Written by guest author Josh Tolan.
Video interviews have become a common part of the modern hiring process. A 2015 Software Advice survey found that 54 percent of job seekers had participated in at least one video interview in their career. And it’s expected that even more candidates will go through video interviews as companies continue to realize all the benefits that come along with the technology.
However, there is one mistake employers and hiring managers make when it comes to using video interviews: they assume they are the same as traditional interviews. They think the same techniques and questions will transfer over to video.
The truth of the matter is that video interview questions are inherently different – and in many ways better – than conventional questions. The trick to properly using video technology is understanding these differences so you can take advantage of all the extra insight you can glean from recorded interview responses.
Let’s start with how video interview questions are different:
Clarity is incredibly important
In an early round phone interview, candidates can ask for clarification if they are unsure about what a particular question is asking. This isn’t always possible in a one-way video interview. If a question is vague or ambiguous, the candidate has to make their best guess about what the interviewer is looking for.
When crafting video interview questions, pay close attention to how they can be interpreted. Is it possible for candidates to misunderstand what you wanted to know? If so, make the inquiry more concise.
Also, be more forgiving with talent. If someone gives an answer that doesn’t really make sense, consider whether or not there could have been some confusion. Look at the response from a different perspective. You might discover that their answer was quite impressive, they just interpreted the question in a different way.
They are reviewable
There’s no rewind button on life. Unless you’re in the habit of recording all of your phone interviews, there’s no way to listen to a candidate’s responses again if you forget the details they shared. Or if certain team members were unable to join the call, they can’t review it later and give their input on the candidate.
The hiring process can take a long time; with recorded questions and answers, you can remind yourself of what candidates said later on in the process. That makes it easy for you to keep their responses clear and fresh in your mind.

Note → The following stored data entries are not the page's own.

Lemma posted_bounds_are_releases_and_shop_windows_witness :
  ∃ data routing starts,
    configure HORA_INICIO_CARGA Demo.locs Demo.vehs Demo.matrix
    = Ok (data, routing, starts)
    ∧ length (cumul_bounds routing) = 4%nat.
Proof.
  eexists _, _, _. split; [reflexivity|].
  edestruct (posted_bounds_are_releases_and_shop_windows
               HORA_INICIO_CARGA Demo.locs Demo.vehs Demo.matrix) as [Hlen _];
    [reflexivity|exact Hlen].
Defined.

(** X19. Along a route of a solution that satisfies the model, the
    arrival at a stop is at least the arrival at the stop before it, plus
    the service time there, plus the travel time between the two, and at
    most 60 minutes later than that. *)
Theorem arrival_follows_service_and_travel
    (hora : string) (locs : list location_row) (vehs : list vehicle_row)
    (matrix : list (list Z)) (data : data_model) (routing : RoutingModel)
    (starts : list Z) (sol : Assignment) (v : nat) (stops : list nat)
    (k i j : nat) (T_i : list Z) (travel : Z) (row : location_row) :
  configure hora locs vehs matrix = Ok (data, routing, starts) →
  feasible routing sol = true →
  (v < length vehs)%nat →
  route (manager routing) sol v = Some stops →
  stops !! k = Some i → stops !! S k = Some j →
  matrix !! IndexToNode (manager routing) i = Some T_i →
  T_i !! IndexToNode (manager routing) j = Some travel →
  locs !! IndexToNode (manager routing) i = Some row →
  cumul_var sol "time" i + tiempo_servicio row + travel ≤ cumul_var sol "time" j
  ∧ cumul_var sol "time" j ≤ cumul_var sol "time" i + tiempo_servicio row + travel + 60.
Proof.
  intros Hcfg Hfeas Hv Hroute Hi Hj HT Htr Hrow.
  destruct (configure_ok _ _ _ _ _ _ _ Hcfg) as (_ & _ & _ & Hm & _ & Hdims & _).
  destruct (configure_data _ _ _ _ _ _ _ Hcfg) as (HTm & _ & Hs & Hnv & _).
  destruct (feasible_route routing sol v Hfeas) as (stops' & Hroute' & _ & Hd).
  { by rewrite Hm; simpl; rewrite Hnv. }
  rewrite Hroute in Hroute'. injection Hroute' as <-.
  assert (Hok : dimension_ok routing sol (time_dimension data) v stops = true).
  { apply Hd. rewrite Hdims. apply list_elem_of_further, list_elem_of_here. }
  unfold dimension_ok in Hok. simpl in Hok.
  rewrite lookup_replicate_2 in Hok by lia.
  apply andb_true_iff in Hok as [[_ Ha]%andb_true_iff _].
  destruct (arcs_ok_lookup _ _ _ _ _ _ _ Ha Hi Hj) as (t & Ht & Hle).
  rewrite (time_transit _ _ _ _ _ _ _ i j Hcfg) in Ht. unfold time_callback in Ht.
  rewrite HTm, Hs in Ht.
  rewrite (getitem_ok _ _ _ HT), res_bind_ok in Ht.
  rewrite (getitem_ok _ _ _ Htr), res_bind_ok in Ht.
  rewrite (getitem_ok (tiempo_servicio <$> locs) _ (tiempo_servicio row)) in Ht
    by (by rewrite list_lookup_fmap, Hrow).
  simpl in Ht, Hle. injection Ht as <-. lia.
Qed.

Lemma arrival_follows_service_and_travel_witness :
  cumul_var Demo.sol_one "time" 1 + 10 + 20 ≤ cumul_var Demo.sol_one "time" 2
  ∧ cumul_var Demo.sol_one "time" 2 ≤ cumul_var Demo.sol_one "time" 1 + 10 + 20 + 60.
Proof.
  eapply (arrival_follows_service_and_travel HORA_INICIO_CARGA Demo.locs Demo.vehs
            Demo.matrix _ _ _ Demo.sol_one 0 [0; 1; 2; 4]%nat 1 1 2 [30; 0; 20] 20
            {| tienda := CStr "Tienda A"; ubicacion := CStr "Calle 1"; demanda := 3;
               hora_apertura := CStr "08:00"; hora_cierre := CStr "12:00";
               tiempo_servicio := 10 |});
    try reflexivity.
  simpl; lia.
Defined.
Lemma lower_index_some cols k col :
  lower_index lower cols !! k = Some col <->
  exists pre post, cols = pre ++ col :: post /\ lower col = k /\
    forall c', In c' post -> lower c' <> k.
Proof.
  induction cols as [|x cols IH] using rev_ind.
  - unfold lower_index. simpl. rewrite lookup_empty. split; [discriminate|].
    intros (pre & post & E & _). destruct pre; discriminate.
  - rewrite lower_index_snoc. destruct (string_dec (lower x) k) as [Hx|Hx].
    + split.
      * intros H. inversion H; subst. exists cols, []. split; [reflexivity|]. split; [reflexivity|].
        intros c' [].
      * intros (pre & post & E & Hl & Hpost).
        destruct post as [|y post _] using rev_ind.
        -- apply app_inj_tail in E as [_ Ey]. rewrite Ey. reflexivity.
        -- exfalso. rewrite app_comm_cons, app_assoc in E.
           apply app_inj_tail in E as [_ Ey]. subst y. apply (Hpost x); [|exact Hx].
           apply in_or_app. right. left. reflexivity.
    + rewrite IH. split.
      * intros (pre & post & E & Hl & Hpost). exists pre, (post ++ [x]).
        rewrite E, <- app_assoc. split; [reflexivity|]. split; [exact Hl|].
        intros c' Hc'. apply in_app_or in Hc' as [Hc'|[<-|[]]]; auto.
      * intros (pre & post & E & Hl & Hpost).
        destruct post as [|y post _] using rev_ind.
        -- apply app_inj_tail in E as [_ Ey]. subst col. contradiction.
        -- rewrite app_comm_cons, app_assoc in E. apply app_inj_tail in E as [E Ey]. subst y.
           exists pre, post. split; [exact E|]. split; [exact Hl|].
           intros c' Hc'. apply Hpost. apply in_or_app. left. exact Hc'.
Qed.

Lemma lower_index_none cols k :
  lower_index lower cols !! k = None <-> forall col, In col cols -> lower col <> k.
Proof.
  induction cols as [|x cols IH] using rev_ind.
  - unfold lower_index. simpl. rewrite lookup_empty. split; [intros _ c []|reflexivity].
  - rewrite lower_index_snoc. destruct (string_dec (lower x) k) as [Hx|Hx].
    + split; [discriminate|]. intros H. exfalso. apply (H x); [|exact Hx].
      apply in_or_app. right. left. reflexivity.
    + rewrite IH. split.
      * intros H col Hc. apply in_app_or in Hc as [Hc|[<-|[]]]; auto.
      * intros H col Hc. apply H. apply in_or_app. left. exact Hc.
Qed.

Lemma first_lower_some lc cands col :
  first_lower lower lc cands = Some col -> exists c, In c cands /\ lc !! lower c = Some col.
Proof.
  induction cands as [|c cs IH]; simpl; [discriminate|].
  destruct (lc !! lower c) as [x|] eqn:E.
  - intros H. inversion H; subst. eauto.
  - intros H. destruct (IH H) as (c' & Hc' & Hl). eauto.
Qed.

Lemma first_lower_none lc cands :
  first_lower lower lc cands = None <-> forall c, In c cands -> lc !! lower c = None.
Proof.
  induction cands as [|c cs IH]; simpl.
  - split; [tauto|reflexivity].
  - destruct (lc !! lower c) as [x|] eqn:E.
    + split; [discriminate|]. intros H. rewrite (H c (or_introl eq_refl)) in E. discriminate.
    + rewrite IH. split.
      * intros H c' [<-|Hc']; auto.
      * intros H c' Hc'. apply H. right. exact Hc'.
Qed.

Lemma first_lower_first lc pre c post col :
  (forall c', In c' pre -> lc !! lower c' = None) -> lc !! lower c = Some col ->
  first_lower lower lc (pre ++ c :: post) = Some col.
Proof.
  intros Hpre Hc. induction pre as [|c0 pre IH]; simpl.
  - rewrite Hc. reflexivity.
  - rewrite (Hpre c0 (or_introl eq_refl)). apply IH.
    intros c' Hc'. apply Hpre. right. exact Hc'.
Qed.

For those of you who think different doesn’t necessarily mean better, consider these advantages to video interview questions:
They allow candidates to think things through
The aforementioned Software Advice survey compared candidates’ opinions of video and phone interviews after they’d been through a video interview. Forty-seven percent of candidates would rather participate in a video interview in the future. Only 36 percent wanted to go back to phone interviewing.
One of the most common reasons respondents of the survey said they preferred answering questions via video was the fact that pre-recorded interviews allow them to take a second and compose their thoughts. That made them more confident and less nervous. And it gives you a better idea of who they really are.
Take for example, the popular scenario questions. These are about hypothetical situations that require out-of-the-box, critical thinking like, “How would you describe the color yellow to a blind person?”
All too often, these questions catch candidates off guard in an in-person interview. Scared of the weighty silence that occurs while they gather their thoughts, they begin to ramble making their response incoherent.
Granted, interviews are supposed to assess how job seekers react under pressure, but this situation isn’t like your typical work environment. In real life, employees have a chance to think about their answer or action. By letting candidates take a moment before hitting record, you receive responses that are more valuable and closer to what they’d actually deliver if hired.
See what they’ve learned about the organization
Researching a potential company has become a major part of the job search. In fact, a 2016 LinkedIn survey found that after hearing about an opportunity, 59 percent of job seekers go straight to the company website to find out what the organization is like. What they discover helps them begin to form a picture in their head about what it’d be like to work there.
Video interview questions give you the unique opportunity to see how well they’ve really understood things like your company culture. For instance, during the video interview stage, most candidates have not been to or seen your office. So by asking them to describe what they think the office might look like, you get an idea of what they expect from your company and if it’s actually a good fit.
When it comes to hiring the best candidates out there, video is the way of the future. But to successfully use the technology, you have to understand what makes video interview questions different and unique. Because one thing is for sure, they’re not your traditional types of questions.